Defence Secretary Ben Wallace’s speech at the RUSI
Strategic Command Conference: Sharpening the UK Defence’s edge in
the 2020’s.
"It’s all about integration today I noticed in the themes, and
there’s always a tendency to treat integration as the Holy Grail.
And there are indeed champions of it who pursue integration for
integration’s sake with a sort of purity that leads us into being
exclusive rather than inclusive. And to do so would ignore the
threat that we see today and the strengths that we in the West
hold.
Let’s start with what strengths we have – and what Russia doesn’t
have for example, and others – we have alliances. So integration
must in my view be first and foremost about policy integration,
campaigning integration, the culture of burden-share and playing
to our strengths. An integrated response is what is demanded by
today’s threat. Multi-domain, broad action, inter-government,
international relationships – sub-threshold and above threshold.
And next it must also mean interoperability – but not to the
extent that we become over-dependent on one ally or another. And
there are I’m afraid too many examples of that. The future of
foreign policy and defence is in my opinion going to be
bilateral, trilateral and small groups of countries with common
cause. Of course, with one major exception – that being the tried
and tested alliance of NATO.
So we have to be more generic, less exquisite. And lastly, and
only lastly when it comes to integration, we need to find a way
for our own forces to be more technically integrated, so we can
dominate the kill chain, ISR process and exploitation of
explosive actions on the battlefield, while at the same time
allowing a range of partners to operate alongside. Easier said
than done. But they must not do so at the expense of being deaf
to those allies and their capabilities.
The challenge of achieving all three levels of this type of
integration, with cybersecurity demands and multiple alliances,
is not going to be an easy one. In fact, it will be harder if
policy leads, equipment programmers and military leaders don’t
speak to each other, which is why at the Command Paper’s heart is
the threat. The start point is we coalesce around a common threat
picture. We will begin to drive integration much better. It will
become our demand signal that shapes our generators and
partnerships.
While much of the media’s focus on our paper was on the usual
tired numbers game, many failed to notice the significant uplift
in focus on defence diplomacy. Which is why Strategic Command is
so important, and what it does in the next few years is set us up
to deliver Global Britain. Better integration, a leader of
culture and a leader of fast decision-making. What I expect to
see from Strat Comm is also a step change in joint force
development across Defence, both in the leaders and the culture,
in its dynamic decision-making process and its response to the
demand and the threat, and indeed influencing the equipment
programme to make sure we have a better portfolio management of
our requirements.
So I look forward to hearing Sir Patrick speak on how he’s going
to set about that. I look forward to seeing over the next few
months how the Command Paper will be implemented by Strat Comm.

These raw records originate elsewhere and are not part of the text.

(* ===== verification/VmSpec.v ===== *)
(** * What virtual memory relies on, and the frame table

    [PagingLaws] is what virtual memory relies on of page directories: the
    words of the entries of every directory, and what the operations do to them.
    The lemmas of this file and the theorems of VmTheorems hold for every
    implementation of the laws; VmPaging shows that Pagedir is one. *)

From S2P Require Import Prelude Khash Vaddr Block Inode FreeMap FsSpec Vm.

(** ** Page directories as functions *)
(** Where an address is in kernel memory, given the word of each page; 0 when
    its page is not present. *)
Definition present (w : Z) : bool := negb (Z.land w PTE_P =? 0).
Definition accessed (w : Z) : bool := negb (Z.land w PTE_A =? 0).
Definition dirty (w : Z) : bool := negb (Z.land w PTE_D =? 0).
Definition frame_of (w : Z) : Z := w / PGSIZE * PGSIZE + PHYS_BASE.
Definition translate (f : Z -> Z) (va : Z) : Z :=
  if present (f (pg_no va)) then frame_of (f (pg_no va)) + va mod PGSIZE else 0.

Definition update (f : Z -> Z) (v w : Z) : Z -> Z := fun u => if decide (u = v) then w else f u.

(** [pg_view s W]: [W] has the words of the user pages of each directory.
    [pg_frame s k]: the kernel address [k] is that of a page a user may have.
    [pg_no_memory s]: there is no page left for a page table. *)
Class PagingLaws (P : Type) `{!Paging P} := {
  pg_view : P -> gmap Z (Z -> Z) -> Prop;
  pg_frame : P -> Z -> Prop;
  pg_no_memory : P -> Prop;
  pg_frame_page s k : pg_frame s k -> kpage_ok k;
  pg_word_range s W pd f v : pg_view s W -> W !! pd = Some f -> 0 <= f v < 2 ^ 32;
  pg_get_page_ok s W pd f va : pg_view s W -> W !! pd = Some f -> 0 <= va < PHYS_BASE ->
    pg_get_page pd va s = Ok (translate f va, s);
  pg_is_accessed_ok s W pd f va : pg_view s W -> W !! pd = Some f -> 0 <= va < PHYS_BASE ->
    pg_is_accessed pd va s = Ok (accessed (f (pg_no va)), s);
  pg_is_dirty_ok s W pd f va : pg_view s W -> W !! pd = Some f -> 0 <= va < PHYS_BASE ->
    pg_is_dirty pd va s = Ok (dirty (f (pg_no va)), s);
  pg_set_page_ok s W pd f upage kpage w : pg_view s W -> W !! pd = Some f ->
    0 <= upage < PHYS_BASE -> upage mod PGSIZE = 0 -> pg_frame s kpage -> present (f (pg_no upage)) = false ->
    wp (pg_set_page pd upage kpage w) (fun ok s' =>
      exists f', pg_view s' (<[pd := f']> W) /\ (forall k, pg_frame s k -> pg_frame s' k) /\ (ok = false -> pg_no_memory s) /\
      forall v, f' v = if ok : bool then update f (pg_no upage) (entry kpage (user_flags w)) v else f v) s;
  pg_clear_page_ok s W pd f upage : pg_view s W -> W !! pd = Some f -> 0 <= upage < PHYS_BASE -> upage mod PGSIZE = 0 ->
    wp (pg_clear_page pd upage) (fun _ s' =>
      exists f', pg_view s' (<[pd := f']> W) /\ (forall k, pg_frame s k -> pg_frame s' k) /\ (pg_no_memory s' -> pg_no_memory s) /\
      forall v, f' v = update f (pg_no upage) (Z.land (f (pg_no upage)) (u32 (Z.lnot PTE_P))) v) s;
  pg_unset_accessed_ok s W pd f va : pg_view s W -> W !! pd = Some f -> 0 <= va < PHYS_BASE ->
    wp (pg_set_accessed pd va false) (fun _ s' =>
      exists f', pg_view s' (<[pd := f']> W) /\ (forall k, pg_frame s k -> pg_frame s' k) /\ (pg_no_memory s' -> pg_no_memory s) /\
      forall v, f' v = update f (pg_no va) (Z.land (f (pg_no va)) (u32 (Z.lnot PTE_A))) v) s
}.

Lemma update_eq f v w : update f v w v = w.
Proof. unfold update. by rewrite decide_True. Qed.

Lemma update_ne f v w u : u <> v -> update f v w u = f u.
Proof. intros H. unfold update. by rewrite decide_False. Qed.

(** ** Pages and addresses *)
Lemma max_page_value : max_page = 768 * 1024.
Proof. reflexivity. Qed.

Definition user_page (va : Z) : Prop := 0 <= va < PHYS_BASE /\ va mod PGSIZE = 0.

Lemma user_page_no va : 0 <= va < PHYS_BASE -> 0 <= pg_no va < max_page.
Proof.
  rewrite pg_no_div, max_page_value. change PGSIZE with 4096. change PHYS_BASE with (768 * 1024 * 4096). intros H.
  split; [apply Z.div_pos; lia|apply Z.div_lt_upper_bound; lia].
Qed.

Lemma user_page_inj va vb : user_page va -> user_page vb -> pg_no va = pg_no vb -> va = vb.
Proof.
  intros [_ Ha] [_ Hb]. rewrite !pg_no_div. intros E.
  rewrite (Z.div_mod va PGSIZE), (Z.div_mod vb PGSIZE), Ha, Hb, E by done. done.
Qed.

Lemma round_down_page va : 0 <= va < PHYS_BASE -> user_page (pg_round_down va) /\ pg_no (pg_round_down va) = pg_no va.
Proof.
  intros H. assert (0 <= va < 2 ^ 32) as H32 by (unfold PHYS_BASE in H; lia).
  rewrite pg_round_down_div by done. unfold user_page. rewrite !pg_no_div. change PGSIZE with 4096. change PHYS_BASE with (786432 * 4096) in *.
  pose proof (Z.div_pos va 4096 ltac:(lia) ltac:(lia)). pose proof (Z.div_lt_upper_bound va 4096 786432 ltac:(lia) ltac:(lia)).
  rewrite Z.mod_mul, Z.div_mul by lia. lia.
Qed.

(** ** Lifted operations *)
Section lifting.
Context {P : Type} `{!Paging P, !PagingLaws P}.
Abbreviation V := (vm P).
Implicit Types s : V.

Lemma on_pg_wp {A} (m : M P A) (Q : A -> V -> Prop) s :
  wp m (fun a x => Q a (set_pgs x s)) (pgs s) -> wp (on_pg m) Q s.
Proof. unfold wp, on_pg. by destruct (m (pgs s)) as [[a x]|]. Qed.

Lemma on_fs_wp {A} (m : M fsys A) (Q : A -> V -> Prop) s :
  wp m (fun a x => Q a (set_fsy x s)) (fsy s) -> wp (on_fs m) Q s.
Proof. unfold wp, on_fs. by destruct (m (fsy s)) as [[a x]|]. Qed.

Lemma on_swap_wp {A} (m : M block A) (Q : A -> V -> Prop) s :
  wp m (fun a x => Q a (set_swap_block x s)) (swap_block s) -> wp (on_swap m) Q s.
Proof. unfold wp, on_swap. by destruct (m (swap_block s)) as [[a x]|]. Qed.

Lemma set_pgs_same s : set_pgs (pgs s) s = s.
Proof. by destruct s. Qed.

Lemma set_bump_same s : set_bump (bump_ptr s) s = s.
Proof. by destruct s. Qed.

(** The page of an address of the user, and the entry for it. *)
Lemma vaddr_to_page_num_ok va s :
  0 <= va < PHYS_BASE -> vaddr_to_page_num va s = Ok (Some (pg_no va), s).
Proof.
  intros H. pose proof (user_page_no va H). unfold vaddr_to_page_num, is_user_vaddr.
  rewrite (proj2 (Z.ltb_lt _ _)) by lia. cbn [negb]. change (Z.shiftr va PGBITS) with (pg_no va).
  unfold mbind, M_bind, assert. rewrite (proj2 (Z.ltb_lt _ _)) by lia. done.
Qed.

Lemma vaddr_to_page_num_kernel va s : PHYS_BASE <= va -> vaddr_to_page_num va s = Ok (None, s).
Proof. intros H. unfold vaddr_to_page_num, is_user_vaddr. by rewrite (proj2 (Z.ltb_ge _ _)) by lia. Qed.

Lemma current_ok s t : procs s !! running s = Some t -> current s = Ok (t, s).
Proof. intros H. unfold current, mbind, M_bind, get. by rewrite H. Qed.

Lemma get_spte_ok s p e : sptes s !! p = Some e -> get_spte p s = Ok (e, s).
Proof. intros H. unfold get_spte, mbind, M_bind, get. by rewrite H. Qed.

Lemma frame_at_ok s i f : (frame_table s).[i] = Some f -> frame_at i s = Ok (f, s).
Proof. intros H. unfold frame_at, mbind, M_bind, get. by rewrite H. Qed.

Lemma get_SPT_entry_ok s t va :
  procs s !! running s = Some t -> 0 <= va < PHYS_BASE ->
  get_SPT_entry va s = Ok (Some (default 0 (SP_table t !! pg_no va)), s).
Proof.
  intros Ht Hva. unfold get_SPT_entry, mbind, M_bind. rewrite vaddr_to_page_num_ok by done.
  by rewrite (current_ok s t Ht).
Qed.

Lemma get_SPT_entry_kernel s va : PHYS_BASE <= va -> get_SPT_entry va s = Ok (None, s).
Proof. intros H. unfold get_SPT_entry, mbind, M_bind. by rewrite vaddr_to_page_num_kernel. Qed.
End lifting.

(** ** The frame table *)
Section frames.
Context {P : Type} `{!Paging P}.
Abbreviation V := (vm P).
Implicit Types s : V.

Record frames_ok s : Prop := {
  fr_max : max_frame s = alen (frame_table s);
  fr_bump : 0 <= bump_ptr s < max_frame s
}.

Definition turned s (k : Z) : Z := (bump_ptr s + k) mod max_frame s.

Lemma next_turned s k : frames_ok s -> 0 <= k -> next_frame (set_bump (turned s k) s) = turned s (k + 1).
Proof.
  intros [_ Hb] Hk. unfold next_frame, turned. simpl. set (n := max_frame s) in *. set (b := bump_ptr s) in *.
  rewrite Z.add_assoc. pose proof (Z.mod_pos_bound (b + k) n ltac:(lia)) as Hr.
  rewrite <- (Z.add_mod_idemp_l (b + k) 1 n) by lia. destruct (Z.eqb_spec ((b + k) mod n + 1) n) as [E|Hne].
  - rewrite E. symmetry. apply Z.mod_same. lia.
  - symmetry. apply Z.mod_small. lia.
Qed.

Lemma turned_range s k : frames_ok s -> 0 <= turned s k < alen (frame_table s).
Proof. intros [Hm Hb]. rewrite <- Hm. apply Z.mod_pos_bound. lia. Qed.

Lemma turned_0 s : frames_ok s -> turned s 0 = bump_ptr s.
Proof. intros [_ Hb]. unfold turned. rewrite Z.add_0_r. apply Z.mod_small. lia. Qed.

(** Every frame comes under the hand within one turn. *)
Lemma turned_all s i : frames_ok s -> 0 <= i < alen (frame_table s) -> exists k, 0 <= k < max_frame s /\ turned s k = i.
Proof.
  intros [Hm Hb] Hi. exists ((i - bump_ptr s) mod max_frame s). split; [apply Z.mod_pos_bound; lia|].
  unfold turned. rewrite Z.add_mod_idemp_r by lia. replace (bump_ptr s + (i - bump_ptr s)) with i by lia.
  apply Z.mod_small. lia.
Qed.

Definition full_frame s (i : Z) : Prop := exists f, (frame_table s).[i] = Some f /\ ft_status f = FT_FULL.

Definition hand_search (total : Z) : M V (Z + bool) :=
  s ← get;
  f ← frame_at (bump_ptr s);
  if ft_status f =? FT_FULL then
    put (set_bump (next_frame s) s);;
    if total + 1 =? max_frame s then mret (inr true) else mret (inl (total + 1))
  else mret (inr false).

(** The search for an empty frame: the first one from the hand on, or a whole
    turn of full frames. *)
Lemma search_ok s :
  frames_ok s ->
  wp (loop (S (Z.to_nat (max_frame s))) hand_search 0) (fun r s' => exists k, 0 <= k <= max_frame s /\
    s' = set_bump (turned s k) s /\ (forall j, 0 <= j < k -> full_frame s (turned s j)) /\
    if r : bool then k = max_frame s else exists f, (frame_table s).[turned s k] = Some f /\ ft_status f <> FT_FULL) s.
Proof.
  intros Hok. pose proof (fr_bump _ Hok) as Hb.
  apply (wp_loop (fun n total s' => 0 <= total < max_frame s /\ n = Z.to_nat (max_frame s - total) /\
    s' = set_bump (turned s total) s /\ forall j, 0 <= j < total -> full_frame s (turned s j))) with (n := Z.to_nat (max_frame s)); [| |lia].
  2:{ split_and!; [lia|lia|f_equal; lia|by rewrite turned_0, set_bump_same|intros j Hj; lia]. }
  intros n total s' (Ht & -> & -> & Hfull). unfold hand_search. do 2 wp_step. wp_step.
  destruct (aget_is_Some (frame_table s) (turned s total)) as [[f Hf] _]; [by apply turned_range|].
  eapply wp_eq; [by apply frame_at_ok|]. destruct (Z.eqb_spec (ft_status f) FT_FULL) as [Hst|Hst].
  - do 2 wp_step. assert (forall j, 0 <= j < total + 1 -> full_frame s (turned s j)) as Hfull'.
    { intros j Hj. destruct (decide (j = total)) as [->|]; [by exists f|apply Hfull; lia]. }
    rewrite next_turned by (done || lia). simpl. destruct (Z.eqb_spec (total + 1) (max_frame s)); wp_step.
    + exists (total + 1). split_and!; try done; lia.
    + eexists. split; [|split_and!; [..|done]]; try done; lia.
  - wp_step. exists total. split_and!; try done; try lia. eauto.
Qed.

(** With an empty frame, [get_user_page] takes one and evicts nothing. *)
Lemma get_user_page_ok s va :
  frames_ok s -> (exists i, 0 <= i < alen (frame_table s) /\ ~ full_frame s i) ->
  wp (get_user_page va) (fun r s' => exists i f, (frame_table s).[i] = Some f /\ ft_status f <> FT_FULL /\
    r = Some (frame_ptr f) /\ s' = set_bump i (set_frames (frame_table s).[i <- Frame (frame_ptr f) FT_FULL va] s)) s.
Proof.
  intros Hok (i & Hi & Hempty). unfold get_user_page. do 2 wp_step. wp_step. eapply wp_mono; [by apply search_ok|].
  intros r s' (k & Hk & -> & Hfull & Hr). destruct r.
  - destruct (turned_all s i Hok Hi) as (j & Hj & <-). destruct Hempty. apply Hfull. lia.
  - destruct Hr as (f & Hf & Hst). do 2 wp_step. wp_step. eapply wp_eq; [by apply frame_at_ok|]. do 2 wp_step. wp_step.
    exists (turned s k), f. done.
Qed.

(** Without one, it evicts a page. *)
Lemma get_user_page_full s va Q :
  frames_ok s -> (forall i, 0 <= i < alen (frame_table s) -> full_frame s i) ->
  wp evict_page Q s -> wp (get_user_page va) Q s.
Proof.
  intros Hok Hall HQ. unfold get_user_page. do 2 wp_step. wp_step. eapply wp_mono; [by apply search_ok|].
  intros r s' (k & Hk & -> & Hfull & Hr). destruct r.
  - subst k. assert (turned s (max_frame s) = bump_ptr s) as ->.
    { pose proof (fr_bump _ Hok). unfold turned. rewrite Z.add_mod, Z.mod_same, Z.add_0_r, Z.mod_mod, Z.mod_small by lia. done. }
    by rewrite set_bump_same.
  - destruct Hr as (f & Hf & Hst). destruct (Hall (turned s k)) as (f' & Hf' & Hst'); [by apply turned_range|]. congruence.
Qed.
End frames.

Because Strategic Command has a really key, important place in
this process. I visited it only the other week, no it was last
week, the week before, time moves fairly fast these days. But
what’s key in that was everyone in that building worked on the
process of an integrated purple joint interest in defence. They
worked together no matter what service they had come from. And I
am afraid we still see in some of our other services, the single
service view of the world. Well in today’s threat, global
competition we can’t afford to have that anymore. We have to
burden-share. We have to work with our partners. We have to find
a way to weave in that integration. And it starts with the
mindset of the policy leaders rather than technology."